(317c) Substrate-Induced Oscillatory Activity of An Enzyme Regulated by Multisite Phosphorylation | AIChE

(317c) Substrate-Induced Oscillatory Activity of An Enzyme Regulated by Multisite Phosphorylation

Authors 

Liu, P. - Presenter, Princeton University


Despite the fact that the MAPK signaling cascade has been well studied before due to its fundamental importance in life science, studies of oscillatory behavior associated with it are relatively few.

One of these studies [1] shows that oscillatory activity can arise proactively from the backward coupling between a bistable double phosphorylation stage and a previous upstream stage in the cascade.

Recent studies [2] demonstrated that substrates can control the level of MAPK phosphorylation retroactively by competing with phosphatases.

In this work, we demonstrate that oscillatory activity can also be induced retroactively in a double phosphorylation  stage by a downstream substrate,  whose degradation is catalyzed by the end product of the stage (the double phosphorylated enzyme form);  this constitutes a forward coupling between the double phosphorylation stage and a downstream stage in the cascade.

We propose a simple form of such a system, and present parameter values for which oscillatory activity arises.

We then reduce the full model (using time-scale separation) to a simplified one, which qualitatively agrees with the full model at the appropriate limit.

We quantify the behavior in the form of a two-parameter diagram: one parameter is related to the level of input to the cascade, while the other is related to the load (the amount of downstream substrate).

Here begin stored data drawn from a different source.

(* ===== verification/AssetSync.v ===== *)
(** * Asset synchronisation

    [internal/service/asset_sync_service.go] with its repository and its handlers:
    hosts that come from a Prometheus server or an inventory, started by the
    scheduler or by an administrator, each in a goroutine of its own with the
    copy of the configuration it was started with.  What the HTTP client and the
    JSON decoder answer are parameters, and so is the order in which Go goes over
    a map.  Times are in nanoseconds. *)

From stdpp Require Import base list strings gmap sorting relations pretty.
From Stdlib Require Import ZArith Lia.
From S2P Require Import Prelude GoStrings Gorm Models Database Repositories Accounts Auth TwoFactor RedisLock HostMonitor Recorder AuditTrail Routes AuthApi Serving AccessApi Hosts HostsApi.
Local Open Scope Z_scope.

(** ** The repository *)

Module AssetSyncRepository.

Definition of_id (id : text) (c : AssetSyncConfig.t) : bool := text_eqb (AssetSyncConfig.ID c) id.
Definition zero_instant : Z := WebShellStorageAdapter.zero_time * second.
(** What [Create] stores: [enabled] has the default true, which takes the place of
    a zero field, and an empty [created_at] is now. *)
Definition stored (now : Z) (c : AssetSyncConfig.t) : AssetSyncConfig.t :=
  let c := AssetSyncConfig.set_enabled c true in
  if AssetSyncConfig.Created c =? zero_instant then AssetSyncConfig.set_created c now else c.

Definition created_later (a b : AssetSyncConfig.t) : Prop := AssetSyncConfig.Created b <= AssetSyncConfig.Created a.
#[global] Instance created_later_dec : RelDecision created_later.
Proof. intros a b. apply Z_le_dec. Defined.
Definition GetAll : DB (list AssetSyncConfig.t) := find (λ db, merge_sort created_later (sync_configs (logs (aux db)))).
Definition GetByID (id : text) : DB AssetSyncConfig.t := first (λ db, keep (of_id id) (sync_configs (logs (aux db)))).
Definition GetEnabledConfigs : DB (list AssetSyncConfig.t) :=
  find (λ db, keep AssetSyncConfig.Enabled (sync_configs (logs (aux db)))).
Definition Create (now : Z) (c : AssetSyncConfig.t) : DB AssetSyncConfig.t := statement (λ db,
  if existsb (of_id (AssetSyncConfig.ID c)) (sync_configs (logs (aux db))) then Err DuplicatedKey
  else Ok (set_sync_configs db (sync_configs (logs (aux db)) ++ [stored now c]), stored now c)).
(** [Save]: every column of the row, which is created when there is none. *)
Definition Update (now : Z) (c : AssetSyncConfig.t) : DB AssetSyncConfig.t := statement (λ db,
  let rows := sync_configs (logs (aux db)) in
  if existsb (of_id (AssetSyncConfig.ID c)) rows
  then Ok (set_sync_configs db (updated (of_id (AssetSyncConfig.ID c)) (λ _, c) <$> rows), c)
  else Ok (set_sync_configs db (rows ++ [stored now c]), stored now c)).
Definition Delete (id : text) : DB unit := execute (λ db,
  Ok (set_sync_configs db (keep (λ c, negb (of_id id c)) (sync_configs (logs (aux db)))))).
Definition with_status (status : text) (n : Z) (message : text) (c : AssetSyncConfig.t) : AssetSyncConfig.t :=
  {| AssetSyncConfig.ID := AssetSyncConfig.ID c; AssetSyncConfig.Name := AssetSyncConfig.Name c;
     AssetSyncConfig.Type_ := AssetSyncConfig.Type_ c; AssetSyncConfig.Enabled := AssetSyncConfig.Enabled c;
     AssetSyncConfig.URL := AssetSyncConfig.URL c; AssetSyncConfig.AuthType := AssetSyncConfig.AuthType c;
     AssetSyncConfig.Username := AssetSyncConfig.Username c; AssetSyncConfig.Password := AssetSyncConfig.Password c;
     AssetSyncConfig.Token := AssetSyncConfig.Token c; AssetSyncConfig.SyncInterval := AssetSyncConfig.SyncInterval c;
     AssetSyncConfig.LastSyncTime := AssetSyncConfig.LastSyncTime c; AssetSyncConfig.LastSyncStatus := status;
     AssetSyncConfig.SyncedCount := n; AssetSyncConfig.ErrorMessage := message;
     AssetSyncConfig.Config := AssetSyncConfig.Config c; AssetSyncConfig.Created := AssetSyncConfig.Created c |}.
Definition UpdateSyncStatus (id status : text) (n : Z) (message : text) : DB unit := execute (λ db,
  Ok (set_sync_configs db (updated (of_id id) (with_status status n message) <$> sync_configs (logs (aux db))))).

Definition logged_later (a b : AssetSyncLog.t) : Prop := AssetSyncLog.Created b <= AssetSyncLog.Created a.
#[global] Instance logged_later_dec : RelDecision logged_later.
Proof. intros a b. apply Z_le_dec. Defined.
Definition CreateLog (l : AssetSyncLog.t) : DB unit := execute (λ db,
  if existsb (λ r, text_eqb (AssetSyncLog.ID r) (AssetSyncLog.ID l)) (sync_logs (logs (aux db))) then Err DuplicatedKey
  else Ok (set_sync_logs db (sync_logs (logs (aux db)) ++ [l]))).
Definition GetLogs (configID : text) (limit : Z) : DB (list AssetSyncLog.t) := find (λ db,
  let rows := merge_sort logged_later
    (keep (λ l, is_empty configID || text_eqb (AssetSyncLog.ConfigID l) configID) (sync_logs (logs (aux db)))) in
  if 0 <? limit then take (Z.to_nat limit) rows else rows).
End AssetSyncRepository.

(** ** What comes over the network *)

(** The credentials of a request. *)
Inductive credentials := Anonymous | BasicAuth (username password : text) | Bearer (token : text).
(** One sample of a query: its labels and its value, a time and a text. *)
Inductive json_value := VText (s : text) | VOther.
Module Sample.
Record t := { Metric : gmap text text; Value : list json_value }.
End Sample.
Module CmdbHost.
Record t := { Hostname : text; IP : text; Port : Z; OS : text; Tags : list text }.
End CmdbHost.

(** The requests that can be made, the response with its status and, if it can be
    read, its body, and the decoders of the bodies and of the column [config]. *)
Class Outside := {
  NewRequest : text → result text unit;
  Do : text → credentials → result text (Z * result text text);
  read_samples : text → result text (list Sample.t);
  read_hosts : text → result text (list CmdbHost.t);
  read_query : text → option text;
  (** [net.ParseIP] of a text with a colon, when the address has four bytes. *)
  mapped_address : text → bool;
}.

(** [range] over a map: every entry once, in any order. *)
Definition ranges {A} (range : gmap text A → list (text * A)) : Prop := ∀ m, range m ≡ₚ map_to_list m.

(** ** Addresses *)

Definition extractIP (instance : text) : text :=
  if contains_rune 58 instance then default [] (head (split_on 58 instance)) else instance.

(** [net.ParseIP] of a text without colons: four numbers up to 255, without
    superfluous zeros. *)
Definition octet (s : text) : bool :=
  match s with
  | [] => false
  | [d] => is_digit d
  | 48 :: _ => false
  | _ => forallb is_digit s && (length s <=? 3)%nat && (foldl (λ n d, n * 10 + (d - 48)) 0 s <=? 255)
  end.
Definition dotted (ip : text) : bool :=
  let parts := split_on 46 ip in (length parts =? 4)%nat && forallb octet parts.

(** ** The synchronisation *)

(** What is kept of the samples of an address. *)
Module Info.
Record t := { job : text; status : text }.
End Info.

Definition online_info (i : Info.t) : bool := text_eqb (Info.status i) (txt "online").
(** The first sample of an address, or the first one that is online. *)
Definition collected (m : gmap text Info.t) (e : text * Info.t) : gmap text Info.t :=
  match m !! e.1 with
  | Some existing => if online_info e.2 && text_eqb (Info.status existing) (txt "offline") then <[e.1 := e.2]> m else m
  | None => <[e.1 := e.2]> m
  end.

Definition prometheus_host (id ip : text) (i : Info.t) : Host.t :=
  {| Host.ID := id; Host.Name := txt "prometheus-" ++ Info.job i ++ txt "-" ++ ip; Host.IP := ip; Host.Port := 22;
     Host.Status := Info.status i; Host.OS := []; Host.CPU := []; Host.Memory := [];
     Host.Tags := quoted "[^prometheus^,^" ++ Info.job i ++ quoted "^]"; Host.Description := [];
     Host.DeviceType := txt "server"; Host.ConnectionMode := txt "auto"; Host.ProxyID := []; Host.NetworkZone := [];
     Host.LastLoginTime := None; Host.LoginCount := 0 |}.
Definition json_array (l : list text) : text := [91] ++ join_with 44 (json_string <$> l) ++ [93].
Definition cmdb_host (id : text) (h : CmdbHost.t) : Host.t :=
  {| Host.ID := id; Host.Name := CmdbHost.Hostname h; Host.IP := CmdbHost.IP h; Host.Port := CmdbHost.Port h;
     Host.Status := []; Host.OS := CmdbHost.OS h; Host.CPU := []; Host.Memory := [];
     Host.Tags := json_array (CmdbHost.Tags h ++ [txt "cmdb"]); Host.Description := [];
     Host.DeviceType := txt "linux"; Host.ConnectionMode := []; Host.ProxyID := []; Host.NetworkZone := [];
     Host.LastLoginTime := None; Host.LoginCount := 0 |}.

(** One address: its host gets the status, or is created; the errors are logged.
    The answer says whether something was written. *)
Definition done_ok {A} (r : option A) : Z := match r with Some _ => 1 | None => 0 end.
Definition sync_address (id ip : text) (i : Info.t) : Eff text Z :=
  existing ← attempt (HostRepository.FindByIP ip);
  match existing with
  | Some h =>
      if text_eqb (Host.Status h) (Info.status i) then mret 0
      else r ← attempt (HostMonitor.UpdateStatus (Host.ID h) (Info.status i)); mret (done_ok r)
  | None => r ← attempt (HostRepository.Create (prometheus_host id ip i)); mret (done_ok r)
  end.
Definition sync_row (id : text) (h : CmdbHost.t) : Eff text Z :=
  existing ← attempt (HostRepository.FindByIP (CmdbHost.IP h));
  match existing with
  | Some _ => mret 0
  | None => r ← attempt (HostRepository.Create (cmdb_host id h)); mret (done_ok r)
  end.
(** [uuid n] is the key made up for the n-th of the loop. *)
Fixpoint sync_each {A} (body : text → A → Eff text Z) (uuid : nat → text) (n : nat) (l : list A) : Eff text Z :=
  match l with
  | [] => mret 0
  | x :: l => c ← body (uuid n) x; k ← sync_each body uuid (S n) l; mret (c + k)
  end.

Section service.
Context `{Outside} (range : gmap text Info.t → list (text * Info.t)) (err_text : db_error → text).

Definition isValidIP (ip : text) : bool := if contains_rune 58 ip then mapped_address ip else dotted ip.

Definition label (s : Sample.t) (name : string) : text := default [] (Sample.Metric s !! txt name).
Definition value_status (v : list json_value) : text :=
  match v with
  | _ :: VText s :: _ => if text_eqb s (txt "1") then txt "online" else txt "offline"
  | _ => txt "offline"
  end.
(** The samples of an address; the others are skipped. *)
Definition usable (s : Sample.t) : option (text * Info.t) :=
  let instance := label s "instance" in
  if is_empty instance then None
  else
    let ip := extractIP instance in
    if is_empty ip then None
    else if negb (isValidIP ip) then None
    else Some (ip, {| Info.job := if is_empty (label s "job") then txt "unknown" else label s "job";
                      Info.status := value_status (Sample.Value s) |}).
Definition collect (l : list Sample.t) : gmap text Info.t := foldl collected ∅ (omap usable l).

(** The body of the answer to a request. *)
Definition fetch (failed : text → text) (refused : Z → text) (url : text) (c : credentials) : result text text :=
  match NewRequest url with
  | Err e => Err e
  | Ok _ =>
      match Do url c with
      | Err e => Err (failed e)
      | Ok (status, body) => if status =? 200 then body else Err (refused status)
      end
  end.
Definition with_token (c : AssetSyncConfig.t) : credentials :=
  if text_eqb (AssetSyncConfig.AuthType c) (txt "token") then Bearer (AssetSyncConfig.Token c) else Anonymous.
Definition with_auth (c : AssetSyncConfig.t) : credentials :=
  if text_eqb (AssetSyncConfig.AuthType c) (txt "basic")
  then BasicAuth (AssetSyncConfig.Username c) (AssetSyncConfig.Password c) else with_token c.
Definition promQL (c : AssetSyncConfig.t) : text :=
  if is_empty (AssetSyncConfig.Config c) then txt "up"
  else match read_query (AssetSyncConfig.Config c) with
       | Some q => if is_empty q then txt "up" else q
       | None => txt "up"
       end.
Definition query_samples (c : AssetSyncConfig.t) : result text (list Sample.t) :=
  match fetch (λ e, txt "failed to query Prometheus: " ++ e)
          (λ s, txt "Prometheus returned status: " ++ txt (pretty s))
          (AssetSyncConfig.URL c ++ txt "/api/v1/query?query=" ++ QueryEscape (promQL c)) (with_auth c) with
  | Err e => Err e
  | Ok body => map_err (λ e, txt "failed to parse response: " ++ e) (read_samples body)
  end.
Definition cmdb_rows (c : AssetSyncConfig.t) : result text (list CmdbHost.t) :=
  match fetch (λ e, e) (λ s, txt "CMDB returned status: " ++ txt (pretty s)) (AssetSyncConfig.URL c) (with_token c) with
  | Err e => Err e
  | Ok body => read_hosts body
  end.

Definition syncFromPrometheus (c : AssetSyncConfig.t) (uuid : nat → text) : Eff text Z :=
  match query_samples c with
  | Err e => raise e
  | Ok l => sync_each (λ id e, sync_address id e.1 e.2) uuid 0 (range (collect l))
  end.
Definition syncFromZabbix : Eff text Z := raise (txt "Zabbix integration not fully implemented yet").
Definition syncFromCMDB (c : AssetSyncConfig.t) (uuid : nat → text) : Eff text Z :=
  match cmdb_rows c with Err e => raise e | Ok l => sync_each sync_row uuid 0 l end.
Definition syncFromCustomAPI (c : AssetSyncConfig.t) : Eff text Z :=
  match NewRequest (AssetSyncConfig.URL c) with
  | Err e => raise e
  | Ok _ => match Do (AssetSyncConfig.URL c) (with_token c) with
            | Err e => raise e
            | Ok _ => raise (txt "Custom API integration requires specific implementation")
            end
  end.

The resulting monostable, bistable and oscillatory regimes are marked on this diagram. Based on our observations we hypothesize the existence of two necessary (even if not sufficient) conditions for the oscillatory activity to arise in this system: (1) an associated subsystem – keeping the substrate level fixed – is bistable;  and (2) a separation exists between the time scale of substrate degradation (slow) and those associated with the double phosphorylation stage (fast).

References

  1. Qiao, L., R. B. Nachbar, I.G. Kevrekidis, S. Y. Shvartsman. 2007. Bistability and oscillations in the Huang-Ferrell model of MAPK signaling. PLOS Comput. Biol. 3:1819-1826.
  2. Kim, Y., Z. Paroush, K. Nairz, E. Hafen, G. Jimenez, and S. Y. Shvartsman. 2011. Substrate-dependent control of MAPK phosphorylation in vivo. Mol. Syst. Biol. 7:467.